(Stored items)
Class RegisteringLaws `{Registering} : Prop := {
  law_ed :: Ed25519Laws;
  law_b64 :: Base64Laws;
  law_header :: JsonTotal SignatureHeader;
  law_state :: JsonTotal RegisterState;
  law_request :: JsonTotal RegisterRequest;
  law_response :: JsonTotal RegisterResponse;
}.

Section Registration.
Context {REG : Registering}.

Definition register_new (relay_id : RelayId) (public_key : PublicKey) : RegisterRequest :=
  RegisterRequest.MkRegisterRequest relay_id public_key RelayVersion.current.

Definition bootstrap_unpack (now : DateTime) (data signature : string) (max_age : option SignedDuration) :
    outcome (result UnpackError RegisterRequest) :=
  match from_slice (T := RegisterRequest) data with
  | Err e => Ret (Err (UnpackError.BadPayload e))
  | Ok req => PublicKey.unpack (RegisterRequest.public_key req) now data signature max_age
  end.

(** [into_challenge] at the time [now], with the random bytes of the nonce. *)
Definition into_challenge (now : SystemTime) (bytes : string) (self : RegisterRequest) (secret : string) :
    outcome RegisterChallenge :=
  let state := RegisterState.MkRegisterState (UnixTimestamp.from_system now) (RegisterRequest.relay_id self)
                 (RegisterRequest.public_key self) (nonce bytes) in
  token ← SignedRegisterState.sign state secret;
  Ret (RegisterChallenge.MkRegisterChallenge (RegisterRequest.relay_id self) token).

Definition challenge_into_response (self : RegisterChallenge) : RegisterResponse :=
  RegisterResponse.MkRegisterResponse (RegisterChallenge.relay_id self) (RegisterChallenge.token_ self)
    RelayVersion.current.

Definition response_unpack (now : DateTime) (data signature secret : string) (max_age : option SignedDuration) :
    outcome (result UnpackError (RegisterResponse * RegisterState)) :=
  match from_slice (T := RegisterResponse) data with
  | Err e => Ret (Err (UnpackError.BadPayload e))
  | Ok response =>
      state ← SignedRegisterState.unpack (RegisterResponse.token_ response) now secret max_age;
      match state with
      | Err e => Ret (Err e)
      | Ok state =>
          match PublicKey.verify_meta (RegisterState.public_key state) data signature with
          | Some header =>
              old ← (match max_age with
                     | Some m => SignatureHeader.expired header now m
                     | None => Ret false
                     end);
              Ret (if old : bool then Err UnpackError.SignatureExpired else Ok (response, state))
          | None => Ret (Err UnpackError.BadSignature)
          end
      end
  end.

(** *** The C interface (relay-cabi/src/auth.rs), up to the text of the answer *)

Definition max_age_of (max_age : Z) : option SignedDuration :=
  if bool_decide (max_age = 0) then None else Some (max_age * nanos_per_sec).

Definition relay_create_register_challenge (now : SystemTime) (bytes data signature secret : string) (max_age : Z) :
    outcome (result UnpackError RegisterChallenge) :=
  req ← bootstrap_unpack now data signature (max_age_of max_age);
  match req with
  | Err e => Ret (Err e)
  | Ok req => challenge ← into_challenge now bytes req secret; Ret (Ok challenge)
  end.

Record RelayRegisterResponse := MkRelayRegisterResponse {
  out_relay_id : RelayId;
  out_token : string;
  out_public_key : PublicKey;
  out_version : RelayVersion;
}.

Definition relay_validate_register_response (now : DateTime) (data signature secret : string) (max_age : Z) :
    outcome (result UnpackError RelayRegisterResponse) :=
  unpacked ← response_unpack now data signature secret (max_age_of max_age);
  match unpacked with
  | Err e => Ret (Err e)
  | Ok (response, state) =>
      Ret (Ok (MkRelayRegisterResponse (RegisterResponse.relay_id response) (RegisterResponse.token response)
                 (RegisterState.public_key state) (RegisterResponse.version response)))
  end.

Definition relay_version_supported (version : string) : result RelayVersion.ParseRelayVersionError bool :=
  version ← (if bool_decide (version = "") then Ok RelayVersion.default_ else RelayVersion.from_str version);
  Ok (RelayVersion.supported version).

End Registration.

(** ** Lemmas *)

Section Crates.
Context {B64 : Base64} {BL : Base64Laws}.

Lemma b64_no_char c s : is_base64url c = false -> contains_char c (b64_encode s) = false.
Proof. intros Hc. by apply (str_forallb_not_contains is_base64url); [|apply b64_alphabet]. Qed.

(** A separator outside of the alphabet splits two encodings. *)
Lemma b64_split c s t :
  is_base64url c = false ->
  splitn2 c (b64_encode s +:+ String c (b64_encode t)) = (b64_encode s, Some (b64_encode t)).
Proof. intros Hc. apply splitn2_app. by apply b64_no_char. Qed.

End Crates.

Lemma expect_json {T} `{JsonTotal T} (t : T) :
  exists s, expect (to_json_string t) = Ret s /\ to_json_string t = Ok s /\ from_slice s = Ok t.
Proof. destruct (json_total t) as (s & Hs & Hf). exists s. by rewrite Hs. Qed.

Section Signatures.
Context {ED : Ed25519} {B64 : Base64} {HJ : SerdeJson SignatureHeader}.
Context {EL : Ed25519Laws} {BL : Base64Laws} {HT : JsonTotal SignatureHeader}.

(** A key pair whose public key belongs to its secret. *)
Definition secret_key (k : EdSecret) : SecretKey := SecretKey.MkSecretKey (k, from_secret k).
Definition public_key (k : EdSecret) : PublicKey := PublicKey.MkPublicKey (from_secret k).

(** A signature can be made, and verifies with its header under the public key. *)
Lemma sign_verifies k data header :
  exists sig, SecretKey.sign_with_header (secret_key k) data header = Ret sig
    /\ PublicKey.verify_meta (public_key k) data sig = Some header.
Proof.
  destruct (expect_json header) as (h & He & Hj & Hf).
  eexists. unfold SecretKey.sign_with_header. rewrite He. split; [reflexivity|].
  unfold PublicKey.verify_meta. simpl. rewrite b64_split by done.
  simpl. rewrite !b64_decode_encode. simpl. rewrite signature_bytes. simpl.
  rewrite verify_sign. by rewrite Hf.
Qed.

Lemma pack_verifies `{JsonTotal D} k now (data : D) :
  exists json sig, SecretKey.pack (secret_key k) now data = Ret (json, sig)
    /\ from_slice json = Ok data
    /\ PublicKey.verify_meta (public_key k) json sig = Some (SignatureHeader.default_ now).
Proof.
  destruct (expect_json data) as (json & He & _ & Hf).
  destruct (sign_verifies k json (SignatureHeader.default_ now)) as (sig & Hs & Hv).
  exists json, sig. unfold SecretKey.pack, SecretKey.pack_with_header. rewrite He. cbn [mbind outcome_bind].
  by rewrite Hs.
Qed.

End Signatures.

Lemma state_opens {ED : Ed25519} {B64 : Base64} {BL : Base64Laws} {MAC : HmacSha512} {SJ : SerdeJson RegisterState}
    {ST : JsonTotal RegisterState} (state : RegisterState) secret :
  exists token, SignedRegisterState.sign state secret = Ret token
    /\ SignedRegisterState.open token secret = Ok state.
Proof.
  destruct (expect_json state) as (json & He & _ & Hf).
  eexists. unfold SignedRegisterState.sign. rewrite He. split; [reflexivity|].
  unfold SignedRegisterState.open, SignedRegisterState.split. simpl. rewrite b64_split by done.
  simpl. rewrite !b64_decode_encode. simpl. rewrite bool_decide_true by done.
  simpl. by rewrite Hf.
Qed.

(** Within a century or two of the epoch no date overflows. *)
Definition clock_ok (t : DateTime) : Prop := 0 <= t < 2 ^ 63.
Definition age_ok (age : Z) : Prop := 0 <= age <= u32_max.

Lemma datetime_add_clock t d : clock_ok t -> Z.abs d <= u32_max * nanos_per_sec -> datetime_add t d = Ret (t + d).
Proof.
  intros Ht Hd. unfold datetime_add. rewrite bool_decide_true; [done|].
  unfold clock_ok, chrono_min, chrono_max, nanos_per_sec, u32_max in *. lia.
Qed.

Lemma utc_timestamp_clock secs : clock_ok (secs * nanos_per_sec) -> utc_timestamp secs = Ret (secs * nanos_per_sec).
Proof.
  intros Ht. unfold utc_timestamp, datetime_add. rewrite bool_decide_true; [done|].
  unfold clock_ok, chrono_min, chrono_max, nanos_per_sec in *. lia.
Qed.

(** A header written at [ts] is fresh at [now] when it is not older than the age. *)
Lemma default_fresh now ts age :
  clock_ok now -> age_ok age -> (age = 0 \/ now - ts <= age * nanos_per_sec) ->
  match max_age_of age with
  | Some m => SignatureHeader.expired (SignatureHeader.default_ ts) now m
  | None => Ret false
  end = Ret false.
Proof.
  intros Hn Ha Hage. unfold max_age_of. bcase (age = 0) as H0; [done|]. destruct Hage as [|Hage]; [done|].
  unfold SignatureHeader.expired. simpl. rewrite datetime_add_clock by (done || unfold age_ok, nanos_per_sec in *; lia).
  simpl. f_equal. apply bool_decide_eq_false. lia.
Qed.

Task: For each line in the data that holds the word "SecretKey", copy the line.

Written solution:
Definition secret_key (k : EdSecret) : SecretKey := SecretKey.MkSecretKey (k, from_secret k).
  exists sig, SecretKey.sign_with_header (secret_key k) data header = Ret sig
  eexists. unfold SecretKey.sign_with_header. rewrite He. split; [reflexivity|].
  exists json sig, SecretKey.pack (secret_key k) now data = Ret (json, sig)
  exists json, sig. unfold SecretKey.pack, SecretKey.pack_with_header. rewrite He. cbn [mbind outcome_bind].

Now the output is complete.